Clara Bow

    The women of the 1920’s paved way for the ultra-thin boyish figure that many of the flappers and celebrities had (Mazur, 1986). This era was when real photographs of women were published in fashion magazines, and when fashion really became a way for women to express themselves (Grogan, 2008). Stars such as Mary Pickford and Clara Bow expressed the “look” of the time, emphasizing long torsos, flat breasts, and no hips. Thin legs, round calves, and narrow ankles were also considered beautiful (Mazur, 1986 as cited by Gabor, 1972). As for the hair, the extremely short “bob” cut was in style, with the use of pin curls to create a wavy curl. This was a time when a full-figured women was not considered fashionable, and “waistlines fell to the hips and beyond, and breasts lost all importance” (Cochran, 2009).

    Make up became popular for the first time in the 1920s, and women would apply it to enhance features on their faces.
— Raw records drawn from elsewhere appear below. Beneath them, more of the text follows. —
Lemma head_unlink l1 p l2 :
  List.head (l1 ++ l2)
  = match last l1 with Some _ => List.head (l1 ++ p :: l2) | None => List.head l2 end.
Proof.
  destruct l1 as [|a l1]; [done|]. simpl.
  by destruct (last (a :: l1)) eqn:E; [|apply last_None in E].
Qed.

Lemma last_unlink l1 p l2 :
  last (l1 ++ l2)
  = match List.head l2 with Some _ => last (l1 ++ p :: l2) | None => last l1 end.
Proof.
  destruct l2 as [|a l2]; simpl; [by rewrite app_nil_r|].
  rewrite !last_app, !last_cons. by destruct (last l2).
Qed.

(** [removeEntry] takes the entry out of the list and the index. *)
Lemma removeEntry_rep c l1 p l2 :
  rep c (l1 ++ p :: l2) ->
  exists c' e,
    removeEntry p c = Some c' /\ heap c !! p = Some e /\
    rep c' (l1 ++ l2) /\
    entries c' = delete (Key e) (entries c) /\
    capacity c' = capacity c /\
    same_payload (heap c) (heap c').
Proof.
  intros [Hd Hnd Hhd Htl Hsz Hidx].
  destruct (unlink (heap c) l1 p l2 Hd Hnd)
    as (e & h1 & h2 & He & Hp & Hn & E1 & He1 & E2 & He2 & Hd' & Hpl).
  exists (mkCache (delete (Key e) (entries c))
            (match last l1 with Some _ => head c | None => List.head l2 end)
            (match List.head l2 with Some _ => tail c | None => last l1 end)
            (capacity c) (size c - 1) h2), e.
  split.
  { unfold removeEntry. rewrite He. simpl. rewrite Hp, Hn.
    destruct (last l1) as [q|]; simpl in *.
    - rewrite E1. simpl. rewrite He1. simpl. rewrite Hp, Hn.
      destruct (List.head l2) as [n|]; simpl in *.
      + by rewrite E2.
      + by injection E2 as <-.
    - injection E1 as <-. rewrite He. simpl. rewrite Hp, Hn.
      destruct (List.head l2) as [n|]; simpl in *.
      + by rewrite E2.
      + by injection E2 as <-. }
  split; [done|]. split; [|done].
  destruct (NoDup_unlink _ _ _ Hnd) as [Hnd' _].
  split; simpl; try done.
  - rewrite (head_unlink l1 p l2), Hhd. done.
  - rewrite (last_unlink l1 p l2), Htl. done.
  - rewrite Hsz, !length_app. simpl. lia.
  - by eapply index_ok_remove.
Qed.
End cache_list.

Section cache_front.
Import Cache.
Implicit Types (h : gmap loc Entry) (l : list loc) (p q : loc)
               (prev next : option loc) (e : Entry) (c : Cache).

(** [addToFront] puts an entry that is not in the list before its head. *)
Lemma addToFront_list c l p e :
  dseg (heap c) None l None -> NoDup l -> p ∉ l -> heap c !! p = Some e ->
  head c = List.head l -> tail c = last l ->
  exists h',
    addToFront p c
    = Some (mkCache (entries c) (Some p) (last (p :: l)) (capacity c) (size c) h') /\
    dseg h' None (p :: l) None /\ same_payload (heap c) h'.
Proof.
  intros Hd Hnd Hp He Hhd Htl. unfold addToFront.
  rewrite (write_Prev_Some _ _ _ _ He). simpl.
  erewrite write_Next_Some by apply lookup_insert_eq. simpl.
  rewrite insert_insert_eq.
  set (e' := mkEntry (Key e) (Value e) (ExpiresAt e) None (head c)).
  set (hb := <[p := e']> (heap c)).
  assert (Hpl : same_payload (heap c) hb)
    by (apply (same_payload_insert _ _ e); [done|reflexivity]).
  assert (Hdb : dseg hb None l None).
  { eapply dseg_frame; [|exact Hd]. intros q Hq.
    apply lookup_insert_ne. by intros ->. }
  assert (Htl' : match tail c with None => Some p | Some t => Some t end
                 = last (p :: l)).
  { rewrite last_cons, Htl. by destruct (last l). }
  rewrite Htl'. rewrite Hhd. destruct l as [|hd l']; simpl.
  - exists hb. split; [done|]. split; [|done].
    exists e'. unfold hb. rewrite lookup_insert_eq. subst e'; simpl.
    by rewrite Hhd.
  - assert (hd <> p) as Hne by (intros ->; apply Hp; by left).
    pose proof Hdb as (ehd & Hehd & _).
    rewrite (write_Prev_Some _ _ _ _ Hehd).
    assert (Hd' : dseg (<[hd := mkEntry (Key ehd) (Value ehd) (ExpiresAt ehd)
                                        (Some p) (Next ehd)]> hb)
                       (Some p) (hd :: l') None).
    { apply NoDup_cons in Hnd as [Hhd' _]. by eapply dseg_set_prev. }
    eexists. split; [done|]. split.
    + exists e'. split; [|subst e'; simpl; by rewrite ?Hhd].
      rewrite lookup_insert_ne by done. apply lookup_insert_eq.
    + eapply same_payload_trans; [exact Hpl|].
      apply (same_payload_insert _ _ ehd); [done|reflexivity].
Qed.
(** * cfbot: submission scheduler and patch-application pipeline

    A shallow embedding of [cfbot_commitfest_rpc.py], [cfbot_config.py]
    and [cfbot_patch.py], with the properties of the scheduler, the
    thread resolver and the patch applier proved over it.

    Conventions.
    - Python [str] and [bytes] values are [string]; character-level
      routines work on [list ascii].
    - Python [None] is [None] of an [option]; truthiness ([if x:]) is
      written out by the [truthy_*] functions.
    - A table is the list of its rows, in the physical order the
      executor scans them; every statement quantifies over that order.
    - External programs (git, tar, the network) are an environment
      [env] giving the exit code and the output of every command. *)

From Stdlib Require Import ZArith QArith Ascii String List Lia.
From Stdlib Require PrimFloat Uint63.
From stdpp Require Import base decidable option list sorting strings pretty gmap.

Local Open Scope Z_scope.

(** ** Python strings *)

Abbreviation chars := String.list_ascii_of_string (only parsing).
Abbreviation of_chars := String.string_of_list_ascii (only parsing).

(** The double quote, which a Rocq string literal cannot hold alone. *)
Definition dq : ascii := "034"%char.

(** [s.endswith(suf)] *)
Definition endswith (s suf : string) : bool :=
  bool_decide (chars suf `suffix_of` chars s).

(** [s.startswith(p)], returning what follows the prefix. *)
Fixpoint strip_literal (p s : list ascii) : option (list ascii) :=
  match p, s with
  | [], _ => Some s
  | _ :: _, [] => None
  | a :: p', b :: s' => if decide (a = b) then strip_literal p' s' else None
  end.

(** The longest run of characters other than the double quote (what the
    class of non-quote characters, starred, matches greedily), and the
    rest of the input. *)
Fixpoint span_unquoted (s : list ascii) : list ascii * list ascii :=
  match s with
  | [] => ([], [])
  | c :: s' =>
      if decide (c = dq) then ([], s)
      else let '(run, rest) := span_unquoted s' in (c :: run, rest)
  end.

(** ** cfbot_commitfest_rpc.py *)

(** The alternatives of the suffix group
    [(diff|diff\.gz|patch|patch\.gz|tar\.gz|tgz|tar\.bz2)]. *)
Definition attachment_suffixes : list string :=
  ["diff"; "diff.gz"; "patch"; "patch.gz"; "tar.gz"; "tgz"; "tar.bz2"].

Definition attachment_prefix : string := "/message-id/attachment/".

(** An anchored match, at the head of [s], of the attachment pattern
      <a href=Q(/message-id/attachment/[^Q]*\.(diff|...|tar\.bz2))Q>
    (Q is the double quote), returning group 1.  Everything between the
    two quotes is quote-free, so the group is the whole run up to the
    next quote; it must end in a dot and one of the alternatives, and the
    quote must be followed by >. *)
Definition attachment_match_here (s : list ascii) : option string :=
  rest ← strip_literal (chars "<a href=" ++ [dq] ++ chars attachment_prefix) s;
  let '(body, tail) := span_unquoted rest in
  _ ← strip_literal (dq :: chars ">") tail;
  if existsb (fun alt => endswith (of_chars body) ("." +:+ alt)) attachment_suffixes
  then Some (attachment_prefix +:+ of_chars body)
  else None.

(** [re.search]: the leftmost position at which the anchored match
    succeeds. *)
Fixpoint search {A} (here : list ascii -> option A) (s : list ascii) : option A :=
  match here s with
  | Some g => Some g
  | None => match s with [] => None | _ :: s' => search here s' end
  end.

(** Group 1 of the attachment pattern on one line. *)
Definition attachment_href (line : string) : option string :=
  search attachment_match_here (chars line).

(** The greedy group ([^Q]+) followed by the literal [lit]: the longest
    non-empty prefix of the quote-free run after which [lit] follows. *)
Fixpoint greedy_before (lit run : list ascii) : option (list ascii) :=
  match run with
  | [] => None
  | c :: run' =>
      match greedy_before lit run' with
      | Some g => Some (c :: g)
      | None => if strip_literal lit run' is Some _ then Some [c] else None
      end
  end.

(** An anchored match of the message pattern
      <td><a href=Q/message-id/[^Q]+Q>([^Q]+)</a></td>
    returning group 1. *)
Definition message_match_here (s : list ascii) : option string :=
  rest ← strip_literal (chars "<td><a href=" ++ [dq] ++ chars "/message-id/") s;
  let '(target, tail) := span_unquoted rest in
  if decide (target = []) then None else
  rest' ← strip_literal (dq :: chars ">") tail;
  let '(run, _) := span_unquoted rest' in
  of_chars <$> greedy_before (chars "</a></td>") run.

Definition message_id_of_line (line : string) : option string :=
  search message_match_here (chars line).

Definition skipped_attachment : string := "jabiru_2022-03-28_20-25-16.tar.gz".

(** The four locals of the loop of [get_latest_patches_from_thread_url].
    [selected_message_attachments] is bound to the list object of
    [message_attachments] at every append, and [message_attachments] is
    rebound to a fresh list (never cleared in place) at every message
    header, so the alias never shows a later append: the contents at the
    time of the last append are what the name holds. *)
Record scan_state := ScanState {
  selected_message_attachments : list string;
  selected_message_id : option string;
  message_attachments : list string;
  message_id : option string
}.

Definition scan_init : scan_state := ScanState [] None [] None.

(** The test [groups and not groups.group(1).endswith(...)] of the loop,
    with the URL that is appended when it passes. *)
Definition accepted_attachment (line : string) : option string :=
  match attachment_href line with
  | Some g =>
      if negb (endswith g skipped_attachment)
      then Some ("https://www.postgresql.org" +:+ g)
      else None
  | None => None
  end.

(** One iteration of the loop over the lines of the page. *)
Definition scan_line (st : scan_state) (line : string) : scan_state :=
  let st1 :=
    match accepted_attachment line with
    | Some url =>
        let atts := message_attachments st ++ [url] in
        ScanState atts (message_id st) atts (message_id st)
    | None => st
    end in
  match message_id_of_line line with
  | Some m => ScanState (selected_message_attachments st1) (selected_message_id st1) [] (Some m)
  | None => st1
  end.

Definition scan_lines (lines : list string) : scan_state :=
  fold_left scan_line lines scan_init.

Definition is_tarball (x : string) : bool :=
  endswith x ".tgz" || endswith x ".tar.gz" || endswith x ".tar.bz2".

(** [get_latest_patches_from_thread_url], on the lines of the fetched
    page ([cfbot_util.slow_fetch(thread_url).splitlines()]).  The
    attachment list is never [None] after the loop, so the test
    [selected_message_attachments != None] always passes. *)
Definition get_latest_patches_from_thread_url (lines : list string)
  : option string * option (list string) :=
  let st := scan_lines lines in
  if existsb is_tarball (selected_message_attachments st)
     && (1 <? Z.of_nat (length (selected_message_attachments st)))
  then (None, None)
  else (selected_message_id st, Some (selected_message_attachments st)).

(** ** cfbot_config.py *)

(** [CYCLE_TIME = 48.0].  It is a Python float; [number / CYCLE_TIME] is
    taken in exact rational arithmetic here.  The comparison of an integer
    count with the quotient comes out the same in binary64, which
    [float_below_target] computes for checking. *)
Definition CYCLE_TIME : Q := 48 # 1.
Definition CONCURRENT_BUILDS : Z := 1.
Definition GIT_REMOTE_NAME : string := "github".
Definition GIT_SSH_COMMAND : string := "ssh".

(** [current_rate_per_hour < number / 48.0] as Python evaluates it: the
    count is converted to a float, divided with rounding, and compared. *)
Definition float_of_count (n : Z) : PrimFloat.float :=
  PrimFloat.of_uint63 (Uint63.of_Z n).
Definition float_below_target (current number : Z) : bool :=
  PrimFloat.ltb (float_of_count current)
                (PrimFloat.div (float_of_count number) (float_of_count 48)).

(** ** The submission store *)

(** A timestamp with time zone, in microseconds since the epoch. *)
Definition timestamp := Z.
Definition one_hour : Z := 3600 * 1000000.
Facial beauty began to become important during this time (Mazur, 1986).

    But what influenced this new trend of the roarin’ 20s? Heidi Lynne Cochran offers up some theories as to why women turned to a more boyish look. One theory is that the women wanted to live in memory of the men who had been killed or wounded in World War I. Some women also felt that since so many men had died in the war, the man who was meant for them was killed, so therefore they had no one to live for but themselves. Women had much more freedom in this decade than in any previous ones, and they could get away with shorter hemlines and sleeveless dresses.

    This era of fashion came to end with the rest of the fast-paced decade in 1929 after the Stock Market crashed (Cochran, 2009).